Edited on Thu Oct-16-03 08:41 PM by Darranar
rhetoric means nothing, there we agree.

I think that in all three locations you mentioned, though less so in Palestine, there are two categories of fighters fighting against America and Israel. There are local groups who are completely established locally and do not have much deoendancy on the outside; both Hamas and Islamic Jihad fall into this category, for the most part, as do resistance movements in both Afghanistan and Iraq.

The second cateogry of people are the professional terrorists of such organizations as Al Qaeda. This group is also made up of foreign fighters joining in the Jihad.

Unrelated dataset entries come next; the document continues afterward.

(* ===== verification/Rounding.v ===== *)
(** * Rounding: how far one rounding of binary64 arithmetic can be off

    [binary_round_aux] of the Standard Library, at precision 53, on mantissas of at least 53 bits in
    the normal range: the result is a normal number, off by at most one part in 2^52. Values are
    compared as integers, in units of 2^-2000, below every exponent. *)

From Stdlib Require Import ZArith Lia Bool.
From Stdlib Require Import SpecFloat.
From stdpp Require Import base tactics numbers.
From S2P Require Import Prelude.
From S2P Require Import Double.

Local Open Scope Z_scope.

(** ** Digits *)

Lemma digits2_bounds (m : positive) :
  2 ^ (Z.pos (digits2_pos m) - 1) <= Z.pos m < 2 ^ Z.pos (digits2_pos m).
Proof.
  induction m as [m IH|m IH|]; [| |by split].
  all: cbn [digits2_pos]; rewrite Pos2Z.inj_succ; unfold Z.succ; rewrite Z.add_simpl_r, Z.pow_add_r by lia;
    replace (Z.pos (digits2_pos m)) with (Z.pos (digits2_pos m) - 1 + 1) at 1 by lia; rewrite Z.pow_add_r by lia; lia.
Qed.

Lemma Zdigits2_unique z d : 0 < z -> 2 ^ (d - 1) <= z < 2 ^ d -> 0 < d -> Zdigits2 z = d.
Proof.
  intros Hz [Hlo Hhi] Hd. destruct z as [|m|m]; [lia| |lia]. pose proof (digits2_bounds m) as [H1 H2]. cbn [Zdigits2].
  assert (Z.pos (digits2_pos m) - 1 < d) by (apply (Z.pow_lt_mono_r_iff 2); lia).
  assert (d - 1 < Z.pos (digits2_pos m)) by (apply (Z.pow_lt_mono_r_iff 2); lia). lia.
Qed.
(* ===== verification/Maps.v ===== *)
(** * Maps: sums over finite maps

    The sum of a measure over the values of a map, used for the aggregates that the code keeps
    next to its tables. *)

From Stdlib Require Import ZArith Lia.
From stdpp Require Import base tactics numbers list gmap fin_maps.
From S2P Require Import Prelude.

Local Open Scope Z_scope.

Lemma sum_by_perm {A} (f : A -> Z) l1 l2 : l1 ≡ₚ l2 -> sum_by f l1 = sum_by f l2.
Proof. induction 1; simpl; lia. Qed.

Lemma sum_by_ext {A} (f g : A -> Z) l : (forall x, x ∈ l -> f x = g x) -> sum_by f l = sum_by g l.
Proof.
  induction l as [|x l IH]; intros H; simpl; [done|].
  rewrite H by (by left). rewrite IH; [done|]. intros. apply H. by right.
Qed.

Section MapSum.
Context {K : Type} `{Countable K} {V : Type} (f : V -> Z).
Implicit Types (m : gmap K V) (k : K) (v : V).

Definition map_sum (m : gmap K V) : Z := sum_by (fun kv => f kv.2) (map_to_list m).

Lemma map_sum_empty : map_sum ∅ = 0.
Proof. unfold map_sum. by rewrite map_to_list_empty. Qed.

Lemma map_sum_insert_new m k v : m !! k = None -> map_sum (<[k := v]> m) = f v + map_sum m.
Proof. intros Hk. unfold map_sum. by rewrite (sum_by_perm _ _ _ (map_to_list_insert m k v Hk)). Qed.

Lemma map_sum_delete m k v : m !! k = Some v -> map_sum (delete k m) = map_sum m - f v.
Proof.
  intros Hk. rewrite <- (insert_delete_id m k v Hk) at 2.
  rewrite map_sum_insert_new by (by rewrite lookup_delete_eq). lia.
Qed.

Lemma map_sum_insert m k v w :
  m !! k = Some v -> map_sum (<[k := w]> m) = map_sum m - f v + f w.
Proof.
  intros Hk. rewrite <- (insert_delete_eq m). rewrite map_sum_insert_new by (by rewrite lookup_delete_eq).
  rewrite (map_sum_delete m k v Hk). lia.
Qed.

Lemma map_sum_nonneg m : (forall k v, m !! k = Some v -> 0 <= f v) -> 0 <= map_sum m.
Proof.
  intros Hm. apply sum_by_nonneg. apply Forall_forall. intros [k v] Hin.
  apply elem_of_map_to_list in Hin. eauto.
Qed.

Lemma map_sum_ge m k v :
  m !! k = Some v -> (forall k v, m !! k = Some v -> 0 <= f v) -> f v <= map_sum m.
Proof.
  intros Hk Hm. pose proof (map_sum_nonneg (delete k m)) as Hd.
  rewrite (map_sum_delete m k v Hk) in Hd.
  enough (0 <= map_sum m - f v) by lia. apply Hd.
  intros k' v' Hk'. apply lookup_delete_Some in Hk' as [_ Hk']. eauto.
Qed.

Lemma map_sum_zero m : (forall k v, m !! k = Some v -> f v = 0) -> map_sum m = 0.
Proof.
  intros Hm. unfold map_sum.
  rewrite (sum_by_ext _ (fun _ => 0)).
  - induction (map_to_list m); simpl; lia.
  - intros [k v] Hin. apply elem_of_map_to_list in Hin. eauto.
Qed.
End MapSum.
(* ===== verification/BookLevels.v ===== *)
(** * BookLevels: sorted price levels

    The representation invariant of one side of the book and the effect of the level
    operations of [OrderBook] on it: the binary search, the insertion of an order, and the
    erasure or update of an order through its (level, position) pair. *)

From Stdlib Require Import ZArith Lia Bool Sorted.
From stdpp Require Import base tactics decidable numbers option list sorting.
From S2P Require Import Prelude.
From S2P Require Import Double.
From S2P Require Import Order.
From S2P Require Import OrderBook.

Local Open Scope Z_scope.

(** ** The representation invariant *)

(** [better s a b]: on side [s] price [a] is served strictly before price [b]. *)
Definition better (s : OrderSide) (a b : double) : bool :=
  match s with BUY => dlt b a | SELL => dlt a b end.

(** An order resting on side [s] at price [lp]. *)
Definition resting_wf (s : OrderSide) (lp : double) (o : Order) : Prop :=
  price o = lp /\ side o = s /\ order_wf o.

Definition level_wf (s : OrderSide) (l : PriceLevel) : Prop :=
  orders l <> [] /\ valid_price (lprice l) = true /\ Forall (resting_wf s (lprice l)) (orders l).

Definition level_before (s : OrderSide) (a b : PriceLevel) : Prop :=
  better s (lprice a) (lprice b) = true.

Definition levels_wf (s : OrderSide) (ls : list PriceLevel) : Prop :=
  Forall (level_wf s) ls /\ StronglySorted (level_before s) ls.

(** The level [lp] with the orders [os] in front of [ls], left out when it is empty. *)
Definition shrink (lp : double) (os : list Order) (ls : list PriceLevel) : list PriceLevel :=
  match os with [] => ls | _ => Build_PriceLevel lp os :: ls end.

#[global] Arguments flat ls : simpl never.

(** ** The price order *)

Section Better.
Variable s : OrderSide.
Implicit Types a b c : double.

Lemma better_trans a b c :
  valid_price a = true -> valid_price b = true -> valid_price c = true ->
  better s a b = true -> better s b c = true -> better s a c = true.
Proof. destruct s; simpl; intros; eauto using dlt_trans. Qed.

Lemma better_irrefl a : better s a a = false.
Proof. destruct s; apply dlt_irrefl. Qed.

Lemma better_asym a b :
  valid_price a = true -> valid_price b = true -> better s a b = true -> better s b a = false.
Proof. destruct s; simpl; intros; eauto using dlt_asym. Qed.

Lemma not_better a b :
  valid_price a = true -> valid_price b = true ->
  better s a b = false <-> a = b \/ better s b a = true.
Proof.
  destruct s; simpl; intros Ha Hb; rewrite dlt_false by done; [|reflexivity].
  split; intros [?|?]; auto.
Qed.

Lemma better_weak_trans a b c :
  valid_price a = true -> valid_price b = true -> valid_price c = true ->
  better s b a = false -> better s b c = true -> better s a c = true.
Proof.
  intros Ha Hb Hc Hba Hbc. apply not_better in Hba as [->|Hab]; auto.
  eauto using better_trans.
Qed.
End Better.

(** ** Flattening *)

Lemma flat_cons l ls : flat (l :: ls) = orders l ++ flat ls.
Proof. reflexivity. Qed.

Lemma flat_app ls1 ls2 : flat (ls1 ++ ls2) = flat ls1 ++ flat ls2.
Proof. unfold flat. by rewrite fmap_app, concat_app. Qed.

Lemma flat_shrink lp os ls : flat (shrink lp os ls) = os ++ flat ls.
Proof. by destruct os. Qed.

Lemma order_count_flat ls : sum_list_with (fun l => length (orders l)) ls = length (flat ls).
Proof. induction ls as [|l ls IH]; simpl; [done|]. by rewrite flat_cons, length_app, IH. Qed.

#[export] Hint Rewrite flat_cons flat_app flat_shrink : trading.

(** ** Decomposition of the invariant *)

Section Levels.
Variable s : OrderSide.
Implicit Types (l : PriceLevel) (ls : list PriceLevel).

Lemma levels_wf_nil : levels_wf s [].
Proof. split; constructor. Qed.

Lemma levels_wf_cons l ls :
  levels_wf s (l :: ls) <-> level_wf s l /\ Forall (level_before s l) ls /\ levels_wf s ls.
Proof.
  unfold levels_wf. rewrite Forall_cons_iff. split.
  - intros [[? ?] HS]. apply StronglySorted_inv in HS as [??]. auto.
  - intros (? & ? & ? & ?). split; [done|]. by constructor.
Qed.

Lemma levels_wf_app ls1 ls2 :
  levels_wf s (ls1 ++ ls2) <->
  levels_wf s ls1 /\ levels_wf s ls2 /\ Forall (fun a => Forall (level_before s a) ls2) ls1.
Proof.
  unfold levels_wf. rewrite Forall_app, StronglySorted_app, !Forall_forall.
  setoid_rewrite Forall_forall. split; [intros ([??] & ? & ? & ?)|intros ([??] & [??] & ?)]; auto 6.
Qed.

(** Any order held at a level's price keeps the invariant when the level shrinks or changes. *)
Lemma levels_wf_shrink ls1 lp os os' ls2 :
  levels_wf s (ls1 ++ Build_PriceLevel lp os :: ls2) ->
  (Forall (resting_wf s lp) os -> Forall (resting_wf s lp) os') ->
  levels_wf s (ls1 ++ shrink lp os' ls2).
Proof.
  rewrite levels_wf_app, levels_wf_cons. intros (H1 & ((Hne & Hv & Hos) & Hb & H2) & H12) Himp.
  apply levels_wf_app. split; [done|].
  destruct os' as [|o' os']; simpl.
  - split; [done|]. eapply Forall_impl; [exact H12|]. simpl. intros a Ha.
    by apply Forall_cons_1 in Ha as [_ ?].
  - split.
    + apply levels_wf_cons. split_and!; [|exact Hb|done].
      split_and!; [done|done|]. by apply Himp.
    + eapply Forall_impl; [exact H12|]. simpl. intros a Ha.
      apply Forall_cons_1 in Ha as [Ha ?]. by constructor.
Qed.

Lemma levels_wf_flat ls o :
  levels_wf s ls -> o ∈ flat ls -> resting_wf s (price o) o /\ valid_price (price o) = true.
Proof.
  intros [HF _]. induction HF as [|l ls (Hne & Hv & Hos) HF IH].
  - intros Ho. unfold flat in Ho. simpl in Ho. by apply not_elem_of_nil in Ho.
  - rewrite flat_cons, elem_of_app. intros [Ho|Ho]; [|auto].
    pose proof (proj1 (Forall_forall _ _) Hos o Ho) as Hw.
    pose proof Hw as [Hp _]. by rewrite Hp.
Qed.
End Levels.

#[export] Hint Resolve levels_wf_nil : trading.

(** ** Zippers: an order of a side with its surroundings *)

Lemma order_at_zip ls i j o :
  order_at ls i j = Some o ->
  exists ls1 lp os1 os2 ls2,
    ls = ls1 ++ Build_PriceLevel lp (os1 ++ o :: os2) :: ls2 /\
    i = length ls1 /\ j = length os1.
Proof.
  unfold order_at. destruct (ls !! i) as [l|] eqn:Hi; simpl; [|done]. intros Hj.
  exists (take i ls), (lprice l), (take j (orders l)), (drop (S j) (orders l)), (drop (S i) ls).
  split_and!.
  - rewrite (take_drop_middle (orders l)) by done.
    destruct l as [lp os]. simpl. by rewrite take_drop_middle.
  - rewrite length_take. apply lookup_lt_Some in Hi. lia.
  - rewrite length_take. apply lookup_lt_Some in Hj. lia.
Qed.

Lemma lookup_middle_level ls1 (l : PriceLevel) ls2 : (ls1 ++ l :: ls2) !! length ls1 = Some l.
Proof. by apply list_lookup_middle. Qed.

Lemma erase_order_zip ls1 lp os1 o os2 ls2 :
  erase_order (ls1 ++ Build_PriceLevel lp (os1 ++ o :: os2) :: ls2) (length ls1) (length os1) =
  ls1 ++ shrink lp (os1 ++ os2) ls2.
Proof.
  unfold erase_order. rewrite lookup_middle_level. simpl. rewrite delete_middle.
  destruct (os1 ++ os2) as [|o' os']; simpl.
  - by rewrite delete_middle.
  - by rewrite <- (Nat.add_0_r (length ls1)), insert_app_r.
Qed.

Lemma update_order_zip ls1 lp os1 o o' os2 ls2 :
  update_order (ls1 ++ Build_PriceLevel lp (os1 ++ o :: os2) :: ls2) (length ls1) (length os1) o' =
  ls1 ++ shrink lp (os1 ++ o' :: os2) ls2.
Proof.
  unfold update_order. rewrite lookup_middle_level. simpl.
  rewrite <- (Nat.add_0_r (length os1)), insert_app_r. simpl.
  rewrite <- (Nat.add_0_r (length ls1)), insert_app_r. simpl.
  by destruct os1.
Qed.

Lemma order_at_mid ls1 lp os1 o os2 ls2 :
  order_at (ls1 ++ Build_PriceLevel lp (os1 ++ o :: os2) :: ls2) (length ls1) (length os1) = Some o.
Proof.
  unfold order_at. rewrite lookup_middle_level. simpl. by apply list_lookup_middle.
Qed.

(** ** find_order *)

Lemma find_order_Some id ls i j :
  find_order id ls = Some (i, j) ->
  exists ls1 lp os1 o os2 ls2,
    ls = ls1 ++ Build_PriceLevel lp (os1 ++ o :: os2) :: ls2 /\
    i = length ls1 /\ j = length os1 /\ order_id o = id /\
    Forall (fun o' => order_id o' <> id) (flat ls1 ++ os1).
Proof.
  revert i j. induction ls as [|l ls IH]; simpl; [done|]. intros i j.
  destruct (list_find _ (orders l)) as [[j' o]|] eqn:Hf.
  - intros [= <- <-]. apply list_find_Some in Hf as (Hj & Hid & Hfirst).
    exists [], (lprice l), (take j' (orders l)), o, (drop (S j') (orders l)), ls.
    split_and!; auto.
    + rewrite take_drop_middle by done. by destruct l.
    + rewrite length_take. apply lookup_lt_Some in Hj. lia.
    + simpl. apply Forall_lookup. intros k o' Hk.
      apply lookup_take_Some in Hk as [Hk ?]. eauto.
  - apply list_find_None in Hf.
    destruct (find_order id ls) as [[i' j']|] eqn:Hr; [|done].
    intros [= <- <-]. simpl.
    destruct (IH _ _ eq_refl) as (ls1 & lp & os1 & o & os2 & ls2 & -> & -> & -> & Hid & Hfirst).
    exists (l :: ls1), lp, os1, o, os2, ls2. split_and!; auto.
    rewrite flat_cons, <- app_assoc. by apply Forall_app.
Qed.

Lemma find_order_None id ls :
  find_order id ls = None <-> Forall (fun o => order_id o <> id) (flat ls).
Proof.
  induction ls as [|l ls IH]; [by split; [constructor|]|].
  simpl find_order. rewrite flat_cons, Forall_app.
  destruct (list_find _ (orders l)) as [[j' o]|] eqn:Hf.
  - apply list_find_Some in Hf as (Hj & Hid & _). split; [done|]. intros [HF _].
    exfalso. eapply Forall_lookup_1 in HF; eauto.
  - apply list_find_None in Hf. rewrite <- IH.
    destruct (find_order id ls) as [[]|]; simpl; [|by split].
    by split; [|intros [_ ?]].
Qed.

(** ** The binary search *)

Lemma level_search_spec (right : double -> bool) (ls : list PriceLevel) :
  (forall i j li lj, (i < j)%nat -> ls !! i = Some li -> ls !! j = Some lj ->
     right (lprice lj) = true -> right (lprice li) = true) ->
  forall fuel low high, (low <= high <= length ls)%nat -> (high - low < fuel)%nat ->
  (forall k l, (k < low)%nat -> ls !! k = Some l -> right (lprice l) = true) ->
  (forall k l, (high <= k)%nat -> ls !! k = Some l -> right (lprice l) = false) ->
  let r := level_search fuel right ls low high in
  (r <= length ls)%nat /\
  (forall k l, (k < r)%nat -> ls !! k = Some l -> right (lprice l) = true) /\
  (forall k l, (r <= k)%nat -> ls !! k = Some l -> right (lprice l) = false).
Proof.
  intros Hmono fuel. induction fuel as [|fuel IH]; intros low high Hle Hf Hlow Hhigh; [lia|].
  cbn -[Nat.div]. case_decide as Hlt.
  - set (mid := (low + (high - low) / 2)%nat).
    assert (low <= mid < high)%nat.
    { subst mid. pose proof (Nat.div_lt (high - low) 2). lia. }
    destruct (ls !! mid) as [l|] eqn:Hmid; [|apply lookup_ge_None in Hmid; lia].
    destruct (right (lprice l)) eqn:Hr; apply IH; try lia; auto.
    + intros k lk Hk Hlk. destruct (decide (k = mid)) as [->|]; [congruence|].
      eapply (Hmono k mid); eauto; lia.
    + intros k lk Hk Hlk. destruct (decide (k = mid)) as [->|]; [congruence|].
      apply not_true_is_false. intros Hc. rewrite (Hmono mid k l lk) in Hr; auto; lia.
  - assert (low = high) as -> by lia. split_and!; auto; lia.
Qed.

Section Search.
Variables (s : OrderSide) (b : OrderBook).
Hypothesis Hwf : levels_wf s (levels_of s b).

(** The sorted sides make the search test antitone. *)
Lemma better_antitone p i j li lj :
  valid_price p = true -> (i < j)%nat ->
  levels_of s b !! i = Some li -> levels_of s b !! j = Some lj ->
  better s (lprice lj) p = true -> better s (lprice li) p = true.
Proof.
  intros Hp Hij Hi Hj Hb. destruct Hwf as [HF HS].
  pose proof (Forall_lookup_1 _ _ _ _ HF Hi) as (_ & Hvi & _).
  pose proof (Forall_lookup_1 _ _ _ _ HF Hj) as (_ & Hvj & _).
  apply (better_trans s _ (lprice lj)); auto.
  rewrite <- (take_drop_middle _ _ _ Hi) in HS.
  apply StronglySorted_app_1_r, StronglySorted_inv in HS as [_ HB].
  rewrite Forall_forall in HB. apply HB.
  apply list_elem_of_lookup. exists (j - S i)%nat.
  rewrite lookup_drop. rewrite <- Hj. f_equal. lia.
Qed.

Lemma findLevel_spec p :
  valid_price p = true ->
  let r := findLevel s b p in
  (r <= length (levels_of s b))%nat /\
  (forall k l, (k < r)%nat -> levels_of s b !! k = Some l -> better s (lprice l) p = true) /\
  (forall k l, (r <= k)%nat -> levels_of s b !! k = Some l -> better s (lprice l) p = false).
Proof.
  intros Hp. pose proof better_antitone as Hanti.
  assert (forall k l, (length (levels_of s b) <= k)%nat ->
    levels_of s b !! k = Some l -> better s (lprice l) p = false) as Hge.
  { intros k l Hk Hl. apply lookup_lt_Some in Hl. lia. }
  unfold findLevel, findBidLevel, findAskLevel.
  destruct s; simpl levels_of in *;
    [apply (level_search_spec (fun lp => dlt p lp)) | apply (level_search_spec (fun lp => dlt lp p))];
    eauto with lia.
Qed.
End Search.

(** ** push_order *)

Lemma levels_wf_lookup s ls i j l l' :
  levels_wf s ls -> (i < j)%nat -> ls !! i = Some l -> ls !! j = Some l' ->
  better s (lprice l) (lprice l') = true.
Proof.
  intros [_ HS] Hij Hl Hl'. rewrite <- (take_drop_middle _ _ _ Hl) in HS.
  apply StronglySorted_app_1_r, StronglySorted_inv in HS as [_ HB].
  rewrite Forall_forall in HB. apply HB, list_elem_of_lookup.
  exists (j - S i)%nat. rewrite lookup_drop, <- Hl'. f_equal. lia.
Qed.

(** From the place found on, the levels are worse than a price that is not theirs. *)
Lemma findLevel_after s b p i l :
  levels_wf s (levels_of s b) -> valid_price p = true ->
  (findLevel s b p <= i)%nat -> levels_of s b !! i = Some l -> p <> lprice l -> better s p (lprice l) = true.
Proof.
  intros Hwf Hp Hi Hl Hne. pose proof (findLevel_spec s b Hwf _ Hp) as (_ & _ & Habove).
  destruct Hwf as [HF _]. pose proof (Forall_lookup_1 _ _ _ _ HF Hl) as (_ & Hv & _).
  pose proof (Habove i l Hi Hl) as Hb. apply not_better in Hb as [Hb|Hb]; [congruence|done|done|done].
Qed.

(** Either the level of the order's price exists and takes the order at its back, or a new
    level is put between the better and the worse ones. *)
Lemma push_order_split s b o :
  levels_wf s (levels_of s b) -> valid_price (price o) = true ->
  exists ls1 os ls2,
    push_order (levels_of s b) (findLevel s b (price o)) o =
      ls1 ++ Build_PriceLevel (price o) (os ++ [o]) :: ls2 /\
    levels_of s b = ls1 ++ shrink (price o) os ls2 /\
    Forall (fun l => better s (lprice l) (price o) = true) ls1 /\
    Forall (fun l => better s (price o) (lprice l) = true) ls2.
Proof.
  intros Hwf Hp. pose proof (findLevel_spec s b Hwf _ Hp) as (Hr & Hbelow & Habove).
  set (r := findLevel s b (price o)) in *. set (ls := levels_of s b) in *.
  assert (Forall (fun l => better s (lprice l) (price o) = true) (take r ls)) as H1.
  { apply Forall_lookup. intros k l Hk. apply lookup_take_Some in Hk as [??]. eauto. }
  pose proof (fun i l => findLevel_after s b (price o) i l Hwf Hp) as Hafter. fold r ls in Hafter.
  unfold push_order. destruct (ls !! r) as [l|] eqn:Hl.
  - pose proof (fun i l' Hi => levels_wf_lookup s ls r i l l' Hwf Hi Hl) as Hrest.
    destruct Hwf as [HF _]. pose proof (Forall_lookup_1 _ _ _ _ HF Hl) as (Hne & Hv & _).
    destruct (deq (lprice l) (price o)) eqn:Heq.
    + apply deq_eq in Heq; [|done|done].
      exists (take r ls), (orders l), (drop (S r) ls). split_and!; auto.
      * rewrite insert_take_drop by (by eapply lookup_lt_Some). by rewrite Heq.
      * rewrite <- Heq. destruct (orders l) as [|o' os'] eqn:Ho; [done|]. simpl.
        rewrite <- Ho. destruct l; simpl. by rewrite take_drop_middle.
      * apply Forall_lookup. intros k l' Hk. rewrite lookup_drop in Hk.
        rewrite <- Heq. eapply Hrest; [|exact Hk]. lia.
    + exists (take r ls), [], (drop r ls). split_and!; auto.
      * simpl. by rewrite take_drop.
      * apply Forall_lookup. intros k l' Hk. rewrite lookup_drop in Hk.
        eapply Hafter; [|exact Hk|]; [lia|]. intros Hpe.
        destruct k as [|k].
        -- rewrite Nat.add_0_r in Hk. simplify_eq. rewrite <- Hpe, deq_refl in Heq; done.
        -- assert (better s (lprice l) (lprice l') = true) as Hb
             by (eapply Hrest; [|exact Hk]; lia).
           rewrite <- Hpe in Hb. pose proof (Habove r l ltac:(lia) Hl). congruence.
  - apply lookup_ge_None in Hl.
    exists (take r ls), [], []. split_and!; auto.
    + unfold insert_at. by rewrite drop_ge.
    + simpl. rewrite take_ge by done. by rewrite app_nil_r.
Qed.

There are, of course, different groups and organizations that fall into each category, and some that fall in somewhat into both. However, it seems to me that it is the professionals who are targeting forces aside from their main enemy. Foreign terrorists were likely behind the bombing of the UN headquarters in Baghdad, and foreing terrorists were likely behind this as well.

Cooperation between both categories vary; I am no expert on the ties of Hamas to Al Qaeda, so I really do not know the extent of Hamas's, or another Palestinian terrorist group's, involvement in this.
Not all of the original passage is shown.